Abraham Lincoln supported state-sponsored banks to encourage development, lavish infrastructure projects, increased spending on public education. Franklin Roosevelt provided basic security so people were freer to move and dare. The Republican sponsors of welfare reform increased regulations and government spending — demanding work in exchange for dollars.

Throughout American history, in other words, there have been leaders who regarded government like fire — a useful tool when used judiciously and a dangerous menace when it gets out of control. They didn’t build their political philosophy on whether government was big or not.
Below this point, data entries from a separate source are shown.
(* ===== verification/Resume.v ===== *)
(** Resuming a run: what [main] of scripts/auto-retry-tests.py does with
    [--resume], from the state file to the retries; and when it refuses. *)

From S2P Require Import Prelude PyStr PyFloat PyDict PyTime Json World RuntimeHistory TestModel.
From S2P Require Import StateManager TestExecutor ReportGenerator Runner Retries Strategy RunCost.

(** ** State files *)

Section documents.
Context {env : Env}.

(** The document in a file, if there is one. *)
Definition document (f : option file) : option json :=
  match f with
  | Some (FJson j) => Some j
  | Some (FText t) => match env_json_loads t with Ok j => Some j | Raise _ => None end
  | _ => None
  end.

Lemma wp_safe_load_document path Q w :
  (∀ j w', same_but_clock w w' → j = JNull ∨ document (fs w !! path) = Some j → Q (Ok j) w') →
  wp (safe_json_operation "load" path JNull) Q w.
Proof.
  intros H. unfold wp, safe_json_operation, safe_file_operation, read_json, open_read, catch, bind, tick.
  rewrite decide_True by done.
  assert (Hw : ∀ w', w' = mkWorld (fs w) (S (clock w)) (trace w) → same_but_clock w w').
  { intros w' ->. unfold same_but_clock. cbn. auto with lia. }
  destruct (env_open_fault (clock w) path) as [e|]; cbn.
  - destruct e; cbn; rewrite ?decide_True by done; apply H; auto.
  - destruct (fs w !! path) as [[t|j|]|] eqn:Ef; cbn; rewrite ?decide_True by done.
    + destruct (env_json_loads t) as [j|e] eqn:El; [apply H; [by apply Hw|right; cbn; by rewrite El]|].
      destruct e; cbn; rewrite ?decide_True by done; apply H; auto.
    + apply H; [by apply Hw|by right].
    + apply H; auto.
    + apply H; auto.
Qed.

End documents.

(** ** Programs that only touch the runner *)

Definition indoors {A} (m : M state A) : Prop := ∀ s, wd (m s).2 = wd s.

Lemma indoors_ret {A} (x : A) : indoors (ret x).
Proof. by intros s. Qed.

Lemma indoors_lift {A} (r : result A) : indoors (lift r).
Proof. by intros s. Qed.

Lemma indoors_on_runner f : indoors (on_runner f).
Proof. by intros s. Qed.

Lemma indoors_bind {A B} (m : M state A) (k : A → M state B) :
  indoors m → (∀ x, indoors (k x)) → indoors (bind m k).
Proof.
  intros Hm Hk s. specialize (Hm s). unfold bind. destruct (m s) as [[x|e] s']; [|done].
  rewrite <- Hm. apply Hk.
Qed.

#[local] Hint Resolve indoors_ret indoors_lift indoors_on_runner : dev.

Ltac indoors := repeat first [solve [auto with dev] | apply indoors_bind; [|intros ?]].

Lemma indoors_restore_summaries l : indoors (restore_summaries l).
Proof. induction l as [|[n j] l IH]; cbn [restore_summaries]; [apply indoors_ret|]. indoors; apply IH. Qed.

Lemma indoors_restore_state j : indoors (restore_state j).
Proof. unfold restore_state. indoors. apply indoors_restore_summaries. Qed.

(** ** What the checks of [load_state] find *)

Lemma required_dmem {A} (dec : json → result A) k d x : required dec k d = Ok x → dmem k d = true.
Proof. unfold required. destruct (dget k d) eqn:E; [|done]. intros _. apply dmem_true, dget_is_Some. by eexists. Qed.

Lemma field_Ok k d j : field k d = Ok j → dget k d = Some j ∧ dmem k d = true.
Proof.
  unfold field. destruct (dget k d) eqn:E; [|done]. intros [= ->]. split; [done|]. apply dmem_true, dget_is_Some. by eexists.
Qed.

Lemma result_map_Ok {A B} (f : A → result B) (bad : A → bool) l ys :
  (∀ x y, f x = Ok y → bad x = false) → result_map f l = Ok ys → existsb bad l = false.
Proof.
  intros Hf. revert ys. induction l as [|x l IH]; intros ys H; [done|]. cbn [result_map] in H. bind_inv H.
  cbn [existsb]. by erewrite Hf, IH.
Qed.

Lemma result_not_rejected j r : result_of_json j = Ok r → rejected_result j = false.
Proof.
  unfold result_of_json. destruct j as [| | | | | |d]; try done. cbn [as_obj result_bind].
  destruct (forallb _ _) eqn:E; [|done]. intros H. bind_inv H.
  cbn [rejected_result]. rewrite E. cbn [forallb andb negb].
  by repeat (erewrite required_dmem by eassumption).
Qed.

Lemma results_not_rejected j l rs :
  iter_json j = Ok l → result_map result_of_json l = Ok rs → rejected_results j = false.
Proof. unfold rejected_results. intros ->. apply result_map_Ok, result_not_rejected. Qed.

Lemma summary_not_rejected j sm : summary_of_json j = Ok sm → rejected_summary j = false.
Proof.
  unfold summary_of_json. destruct j as [| | | | | |d]; try done. cbn [as_obj result_bind].
  intros H. bind_inv H. cbn [rejected_summary forallb].
  repeat match goal with Hf : field _ _ = Ok _ |- _ => apply field_Ok in Hf as [? ?] end.
  unfold rejected_field. repeat match goal with Hg : dget _ _ = Some _ |- _ => rewrite Hg; clear Hg end.
  repeat match goal with Hg : dmem _ _ = true |- _ => rewrite Hg; clear Hg end.
  erewrite result_not_rejected by eassumption. by erewrite results_not_rejected by eassumption.
Qed.

Lemma wp_restore_summaries_checked l s :
  wp (restore_summaries l) (λ r _, r = Ok tt → existsb rejected_summary (dvalues l) = false) s.
Proof.
  revert s. induction l as [|[n j] l IH]; intros s; cbn [restore_summaries]; [by apply wp_ret|].
  apply wp_bind, wp_lift. destruct (summary_of_json j) as [sm|] eqn:E; [|done].
  apply wp_bind, wp_on_runner. eapply wp_mono; [apply IH|]. cbn. intros r _ Hl Hr.
  rewrite (summary_not_rejected _ _ E). by apply Hl.
Qed.

(** What was restored was not rejected. *)
Lemma restored_not_rejected j s : wp (restore_state j) (λ r _, r = Ok tt → rejected j = false) s.
Proof.
  unfold restore_state. destruct j as [| | | | | |d]; try by apply wp_bind, wp_lift.
  apply wp_bind, wp_lift. cbn [as_obj]. unfold rejected.
  apply wp_bind, wp_lift. destruct (field "start_time" d) as [jt|] eqn:Et; [|done]. cbn [result_bind].
  destruct (read_start_time jt) eqn:Ert; [|done]. apply wp_bind, wp_on_runner.
  apply wp_bind, wp_lift. destruct (field "failed_tests" d) as [jf|] eqn:Ef; [|done]. cbn [result_bind].
  destruct (decode_json jf) as [fl|] eqn:Erf; [|done]. apply wp_bind, wp_on_runner.
  apply wp_bind, wp_lift. destruct (field "parallel_attempts_done" d) as [jp|] eqn:Ep; [|done]. cbn [result_bind].
  destruct (as_int jp); [|done]. apply wp_bind, wp_on_runner.
  apply wp_bind, wp_lift. destruct (field "serial_attempts_done" d) as [js|] eqn:Es; [|done]. cbn [result_bind].
  destruct (decode_dict js); [|done]. apply wp_bind, wp_on_runner.
  apply wp_bind, wp_lift. destruct (optional _ _ _ _); [|done]. apply wp_bind, wp_on_runner.
  apply wp_bind, wp_lift. destruct (field "test_summaries" d) as [jsm|] eqn:Esm; [|done]. cbn [result_bind].
  destruct (items jsm) as [sums|] eqn:Ei; [|done]. apply wp_bind.
  eapply wp_mono; [apply wp_restore_summaries_checked|]. intros [[]|] s1 Hsums; [|done].
  apply wp_bind, wp_lift. destruct (field "all_results" d) as [jr|] eqn:Er; [|done]. cbn [result_bind].
  destruct (iter_json jr) as [l|] eqn:El; [|done]. cbn [result_bind].
  destruct (result_map _ l) eqn:Em; [|done]. apply wp_on_runner. intros _.
  apply field_Ok in Et as [Et _], Ef as [Ef _], Ep as [_ Ep], Es as [_ Es], Esm as [Esm _], Er as [Er _].
  unfold rejected_field. rewrite Et, Ef, Esm, Er. cbn [forallb]. rewrite Ep, Es.
  rewrite (results_not_rejected _ _ _ El Em).
  destruct jt; try done. destruct jf; try done. destruct jsm; try done. injection Ei as ->. by rewrite Hsums.
Qed.

(** ** Constructing a runner *)

Section construct.
Context {env : Env}.

(** The loop over the loaded entries adds to the histories only. *)
Lemma load_history_entries_frame l n s :
  let s' := (load_history_entries l n s).2 in
  wd s' = wd s ∧ ∃ hs, rn s' = set_runtime_history hs (rn s).
Proof.
  revert n s. induction l as [|[t data] l IH]; intros n s; cbn [load_history_entries].
  { split; [done|]. exists (runtime_history (rn s)). by destruct s as [w []]. }
  unfold bind at 1, lift. destruct (load_history_entry data) as [[h|]|e].
  - unfold bind, on_runner, modify. set (s1 := mkState _ _).
    destruct (IH (S n) s1) as (Hw & hs & Hr). split; [by rewrite Hw|]. exists hs. by rewrite Hr.
  - apply IH.
  - split; [done|]. exists (runtime_history (rn s)). by destruct s as [w []].
Qed.

(** What a runner is like that has been constructed, and what has happened. *)
Definition constructed (dir : str) (w : world) (s : state) : Prop :=
  trace (wd s) = trace w ∧ (∀ p, p ≠ runtime_file dir → fs (wd s) !! p = fs w !! p) ∧
  ∃ t hs, rn s = set_runtime_history hs (init_runner t).

Lemma wp_load_runtime_history dir t Q w0 w :
  trace w = trace w0 → fs w = fs w0 →
  (∀ r s', constructed dir w0 s' → Q r s') →
  wp (load_runtime_history dir) Q (mkState w (init_runner t)).
Proof.
  intros Ht Hf HQ. unfold load_runtime_history. apply wp_bind, wp_on_world, wp_safe_load.
  intros j w1 (Hf1 & Ht1 & _). cbn [rn wd] in *. cbn beta iota.
  assert (Hbase : ∀ s', wd s' = w1 → (∃ hs, rn s' = set_runtime_history hs (init_runner t)) →
    constructed dir w0 s').
  { intros s' Hw [hs Hr]. split_and!; [congruence| |by exists t, hs]. intros p _. by rewrite Hw, Hf1, Hf. }
  assert (Hinit : ∃ hs, init_runner t = set_runtime_history hs (init_runner t)) by by exists [].
  destruct (json_truthy j); [|by apply wp_ret, HQ, Hbase].
  apply wp_bind, wp_lift. destruct (items j) as [d|e]; cbn beta iota; [|by apply HQ, Hbase].
  apply wp_bind. unfold wp at 1.
  pose proof (load_history_entries_frame d 0 (mkState w1 (init_runner t))) as (Hw & hs & Hr).
  destruct (load_history_entries d 0 (mkState w1 (init_runner t))) as [[k|e] s2]; cbn [fst snd wd rn] in *.
  2: { apply HQ, Hbase; [done|by exists hs]. }
  destruct (decide (0 < k)); [|apply wp_ret, HQ, Hbase; [done|by exists hs]].
  apply wp_bind, wp_save_runtime_history. intros r w3 _ Ht3 _ Hf3.
  assert (constructed dir w0 (mkState w3 (rn s2))) as Hcon.
  { split_and!; cbn; [congruence| |by exists t, hs]. intros p Hp. by rewrite Hf3, Hw, Hf1, Hf. }
  destruct r; [apply wp_ret|]; by apply HQ.
Qed.

Lemma wp_mkdir path Q w : (∀ r w', same_but_clock w w' → Q r w') → wp (mkdir path) Q w.
Proof.
  intros H. unfold mkdir. apply wp_bind, wp_tick. cbn beta iota.
  destruct (env_mkdir_fault _ _); [apply wp_raise|apply wp_ret]; apply H;
    unfold same_but_clock; cbn; auto with lia.
Qed.

(** Constructing starts nothing and writes at most the file of the histories. *)
Lemma construct_frame a w s : construct a w = (Ok tt, s) → constructed (output_dir a) w s.
Proof.
  intros Hcon. unfold construct in Hcon. match type of Hcon with ?m ?s0 = _ =>
    cut (wp m (λ r s', r = Ok tt → constructed (output_dir a) w s') s0);
      [unfold wp; rewrite Hcon; auto|] end.
  apply wp_bind, wp_on_world. unfold now. apply wp_bind, wp_tick. cbn beta iota. apply wp_ret. cbn beta iota.
  apply wp_bind, wp_on_runner. cbn [wd rn].
  apply wp_bind, wp_on_world, wp_mkdir. intros [[]|e] w1 (Hf1 & Ht1 & _); [|done]. cbn beta iota.
  apply wp_bind, wp_on_world, wp_mkdir. intros [[]|e] w2 (Hf2 & Ht2 & _); [|done]. cbn beta iota.
  cbn in *. eapply (wp_load_runtime_history _ _ _ w); [by rewrite Ht2, Ht1|by rewrite Hf2, Hf1|auto].
Qed.

End construct.

(** ** Theorems *)

(** C17: without a usable state file a resumed run does nothing: when the file is
    missing, cannot be read, holds no JSON, or a document that is empty or that
    [load_state] rejects, the program ends with exit code 1 (or with the exception that
    constructing the runner raised), has started no command, and has left every file
    alone, except that loading the runtime histories may write them back.  A document
    is rejected if it is no object, or lacks one of the keys that are read, or has a
    start time that is no string, failed tests without a length, or summaries or results
    that are not made of objects with exactly the arguments of the two classes.  Values
    that are only stored may have any type.  Asked to resume and to rerun at once, the
    program does not even construct a runner. *)
Theorem main_refuses {env : Env} (a : args) (w : world) (Hresume : truthy (resume a) = true) :
  (truthy (rerun_failed a) = true → main a w = (Ok 1%Z, w)) ∧
  (truthy (rerun_failed a) = false →
   let path := path_of (default [] (resume a)) in
   path ≠ runtime_file (output_dir a) →
   (∀ j, document (fs w !! path) = Some j → json_truthy j = false ∨ rejected j = true) →
   match construct a w with
   | (Raise e, s) => main a w = (Raise e, wd s)
   | (Ok _, _) => ∃ w', main a w = (Ok 1%Z, w') ∧ trace w' = trace w ∧
       ∀ p, p ≠ runtime_file (output_dir a) → fs w' !! p = fs w !! p
   end).
Proof.
  split; [intros Hr; unfold main; by rewrite Hresume, Hr|].
  intros Hr path Hne Hdoc. unfold main. rewrite Hresume, Hr. cbn [andb].
  destruct (construct a w) as [[[]|e] s] eqn:Hcon; [|done].
  apply construct_frame in Hcon as (Ht & Hf & _). fold path. unfold bind at 1, get.
  destruct (bool_decide _); [|by exists (wd s)].
  cut (wp (load_state path) (λ r s', r = Ok false ∧ wd s' = wd s' ∧ same_but_clock (wd s) (wd s')) s).
  { unfold wp, bind. destruct (load_state path s) as [r s1]. cbn [fst snd].
    intros (-> & _ & (Hf1 & Ht1 & _)). exists (wd s1). split_and!; [done|congruence|].
    intros p Hp. rewrite Hf1. by apply Hf. }
  unfold load_state. apply wp_bind, wp_on_world, wp_safe_load_document.
  rewrite Hf by done. intros j w1 Hw1 Hj. cbn beta iota.
  destruct (json_truthy j) eqn:Htruthy; [|by apply wp_ret].
  destruct Hj as [->|Hj]; [done|]. destruct (Hdoc j Hj) as [?|Hrej]; [congruence|].
  apply wp_catch, wp_bind. unfold wp at 1.
  pose proof (indoors_restore_state j (mkState w1 (rn s))) as Hin.
  pose proof (restored_not_rejected j (mkState w1 (rn s))) as Hres. unfold wp in Hres.
  destruct (restore_state j (mkState w1 (rn s))) as [[[]|e] s2]; cbn [fst snd wd] in *.
  - specialize (Hres eq_refl). congruence.
  - rewrite decide_False by (intros [_ ?]; congruence). apply wp_ret. split_and!; [done..|]. by rewrite Hin.
Qed.

(** One file holds a document that is no object, the other lacks a key and has a number
    that the program would take as it is. *)
Lemma main_refuses_witness :
  let a := mkArgs 5 None [] 1 2 false "test-results" (Some "old.json") None in
  let doc := JObj [("start_time", JStr "2026-03-16T09:05:07"); ("failed_tests", JList [JInt 1]);
                   ("parallel_attempts_done", JFloat (float_of_Z 1)); ("test_summaries", JObj []);
                   ("all_results", JList [])] in
  Forall (λ j,
    let w := mkWorld {["old.json" := FJson j]} 0 [] in
    (main (env := quiet_env) a w).1 = Ok 1%Z ∧
    ∃ w', main (env := quiet_env) a w = (Ok 1%Z, w') ∧ trace w' = trace w ∧
      ∀ p, p ≠ runtime_file "test-results" → fs w' !! p = fs w !! p) [JStr "no state"; doc].
Proof.
  intros a doc.
  assert (truthy (resume a) = true) as Hres by reflexivity.
  assert (truthy (rerun_failed a) = false) as Hrr by reflexivity.
  assert ("old.json" ≠ runtime_file (output_dir a)) as Hp by (vm_compute; discriminate).
  repeat apply Forall_cons_2; [| |apply Forall_nil_2]; (split; [vm_compute; reflexivity|]).
  - set (w := mkWorld _ _ _). destruct (main_refuses (env := quiet_env) a w Hres) as [_ H].
    assert (∀ j, document (env := quiet_env) (fs w !! "old.json") = Some j → json_truthy j = false ∨ rejected j = true)
      as Hj by (intros j [= <-]; right; reflexivity).
    specialize (H Hrr Hp Hj). destruct (construct (env := quiet_env) a w) as [[u|e] s] eqn:E; [exact H|].
    exfalso. vm_compute in E. discriminate.
  - set (w := mkWorld _ _ _). destruct (main_refuses (env := quiet_env) a w Hres) as [_ H].
    assert (∀ j, document (env := quiet_env) (fs w !! "old.json") = Some j → json_truthy j = false ∨ rejected j = true)
      as Hj by (intros j [= <-]; right; vm_compute; reflexivity).
    specialize (H Hrr Hp Hj). destruct (construct (env := quiet_env) a w) as [[u|e] s] eqn:E; [exact H|].
    exfalso. vm_compute in E. discriminate.
Defined.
Government is a means, not an end. They built their philosophy on making America virtuous, dynamic and great. They supported government action when it furthered those ends and opposed it when it didn’t.

If the current Republican Party regards every new bit of government action as a step on the road to serfdom, then the party will be taking this long, mainstream American tradition and exiling it from the G.O.P.

I find this more than a little compelling, at least in its description of the contemporary GOP worldview. The Republican ideology of the Obama era is mindless and reflexive — taxes are always bad, government is always bad, regulations are always bad. How these policies affect families, consumers, the economy, and American competitiveness are deemed hopelessly irrelevant.*

It seems hard to imagine now, but modest, occasional tax increases were, at one time, something Republicans would grudgingly accept as a necessary evil. The GOP doesn’t like to talk about it, but Reagan, for example, was in office for eight years, and he raised taxes in seven of them. It seems fairly obvious that nearly all of the GOP landmark successes on using the power of the federal government to promote the general welfare would be rejected by the Republicans of 2010.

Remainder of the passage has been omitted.